(* ===== verification/McbLogic.v ===== *)
(** * Reasoning about the operations

    A block [M] holds the list [L] of its valid pairs. [triple L m R Q]: from a block
    that holds [L], [m] accesses the array inside its bounds only; when it returns [a]
    the block holds a list with [Q a], when it raises a list with [R]. Then the macros and the
    binary search. *)

From stdpp Require Import base list list_tactics numbers option.
From S2P Require Import Prelude Mcb McbRuns.

Record rep (M : NONOPAQUE_MCB) (L : list MAPPING) : Prop := {
  rep_max : MaximumPairCount M = zlen (Mapping M);
  rep_min : INITIAL_MAXIMUM_PAIR_COUNT ≤ MaximumPairCount M;
  rep_bytes : 8 * MaximumPairCount M < 2 ^ 31;
  rep_count : PairCount M = zlen L;
  rep_pairs : ∃ T, Mapping M = L ++ T
}.

Definition triple {A} (L : list MAPPING) (m : mcb A) (R : list MAPPING → Prop) (Q : A → list MAPPING → Prop) : Prop :=
  ∀ M, rep M L →
    match m M with
    | Wild => False
    | Raise M' => ∃ L', rep M' L' ∧ R L'
    | Ret M' a => ∃ L', rep M' L' ∧ Q a L'
    end.

Lemma zlen_app' {A} (l l' : list A) : zlen (l ++ l') = zlen l + zlen l'.
Proof. unfold zlen. rewrite length_app. lia. Qed.

Lemma zlen_cons' {A} (x : A) l : zlen (x :: l) = zlen l + 1.
Proof. unfold zlen. simpl. lia. Qed.

Lemma zlen_nil' {A} : zlen (@nil A) = 0.
Proof. done. Qed.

TASK DETAILS:
Repeat the data. Leave nothing out and change nothing.

COMPLETED EXERCISE:
(* ===== verification/McbLogic.v ===== *)
(** * Reasoning about the operations

    A block [M] holds the list [L] of its valid pairs. [triple L m R Q]: from a block
    that holds [L], [m] accesses the array inside its bounds only; when it returns [a]
    the block holds a list with [Q a], when it raises a list with [R]. Then the macros and the
    binary search. *)

From stdpp Require Import base list list_tactics numbers option.
From S2P Require Import Prelude Mcb McbRuns.

Record rep (M : NONOPAQUE_MCB) (L : list MAPPING) : Prop := {
  rep_max : MaximumPairCount M = zlen (Mapping M);
  rep_min : INITIAL_MAXIMUM_PAIR_COUNT ≤ MaximumPairCount M;
  rep_bytes : 8 * MaximumPairCount M < 2 ^ 31;
  rep_count : PairCount M = zlen L;
  rep_pairs : ∃ T, Mapping M = L ++ T
}.

Definition triple {A} (L : list MAPPING) (m : mcb A) (R : list MAPPING → Prop) (Q : A → list MAPPING → Prop) : Prop :=
  ∀ M, rep M L →
    match m M with
    | Wild => False
    | Raise M' => ∃ L', rep M' L' ∧ R L'
    | Ret M' a => ∃ L', rep M' L' ∧ Q a L'
    end.

Lemma zlen_app' {A} (l l' : list A) : zlen (l ++ l') = zlen l + zlen l'.
Proof. unfold zlen. rewrite length_app. lia. Qed.

Lemma zlen_cons' {A} (x : A) l : zlen (x :: l) = zlen l + 1.
Proof. unfold zlen. simpl. lia. Qed.

Lemma zlen_nil' {A} : zlen (@nil A) = 0.
Proof. done. Qed.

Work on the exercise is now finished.